(Beginning of SUPPLIED INFORMATION)

(** ** The run *)
Definition refused_result (failed : nat) (plan : FixPlan) (message : string) : ApplyResult :=
  mk_ApplyResult false 0 failed (length (pl_operations plan)) message [] None.
Definition done_message (c : op_counts) (backup_path : option string) : string :=
  if (oc_failed c =? 0)%nat then "Plan applied successfully (" +:+ fmt_nat (oc_applied c) +:+ " operations)"
  else match backup_path with
       | Some bp => fmt_nat (oc_applied c) +:+ " operations applied, " +:+ fmt_nat (oc_failed c)
                      +:+ " failed. Backup available at: " +:+ bp
       | None => fmt_nat (oc_applied c) +:+ " operations applied, " +:+ fmt_nat (oc_failed c) +:+ " failed"
       end.
Record PlanApplicator : Type := mk_PlanApplicator { pa_vm_path : string; pa_dry_run : bool; pa_skip_backup : bool }.
Definition PlanApplicator_new (vm_path : string) (dry_run : bool) : PlanApplicator :=
  mk_PlanApplicator vm_path dry_run false.
Definition skip_backup (self : PlanApplicator) (skip : bool) : PlanApplicator :=
  mk_PlanApplicator (pa_vm_path self) (pa_dry_run self) skip.
(** the backup of a run: none wanted, one made, or none could be made. *)
Definition backup_first (self : PlanApplicator) (m : images) : images * option (option string) :=
  if pa_skip_backup self then (m, Some None)
  else let '(m, b) := create_backup (pa_vm_path self) m in (m, Some <$> b).
(** the operations on the open image, which is closed or left as it is. *)
Definition run_on_image (sorted : list Operation) (g : Guestfs) (image : string) (t : tree) (backup_path : option string)
    : string * outcome string ApplyResult :=
  match apply_all g sorted (mk_op_counts 0 0 0) t with
  | (t, Ok c) =>
      (close_image image t,
       Ok (mk_ApplyResult (oc_failed c =? 0)%nat (oc_applied c) (oc_failed c) (oc_skipped c)
             (done_message c backup_path) [] None))
  | (t, Err e) => (close_image image t, Err e)
  | (t, Panic) => (close_image image t, Panic)
  end.
Definition offline_apply (iter : deg_map → list (string * Z)) (oc : bool) (self : PlanApplicator) (plan : FixPlan)
    (m : images) : images * outcome string ApplyResult :=
  let vm := pa_vm_path self in
  if pa_dry_run self then
    (m, Ok (mk_ApplyResult true 0 0 (length (pl_operations plan)) "Dry run completed - no changes made" [] None))
  else
    match m !! vm with
    | None => (m, Ok (refused_result 0 plan ("VM disk not found: " +:+ vm)))
    | Some image =>
        match backup_first self m with
        | (m, None) => (m, Ok (refused_result 1 plan "Failed to create backup, refusing to apply plan"))
        | (m, Some backup_path) =>
            match open_image image with
            | OpenRefused message => (m, Ok (refused_result 1 plan message))
            | OpenError error => (m, Err error)
            | OpenedAt t g =>
                match topological_sort iter oc plan with
                | Ok sorted => let '(image, r) := run_on_image sorted g image t backup_path in (<[vm := image]> m, r)
                | Err e => match e with end
                | Panic => (m, Panic)
                end
            end
        end
    end.
End applicator.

(End of SUPPLIED INFORMATION)

## EXERCISE DETAILS
The string "Some" may appear in lines of the entries above. Say how many such lines there are, as a number only.

## RESPONSE FOR THIS EXERCISE
5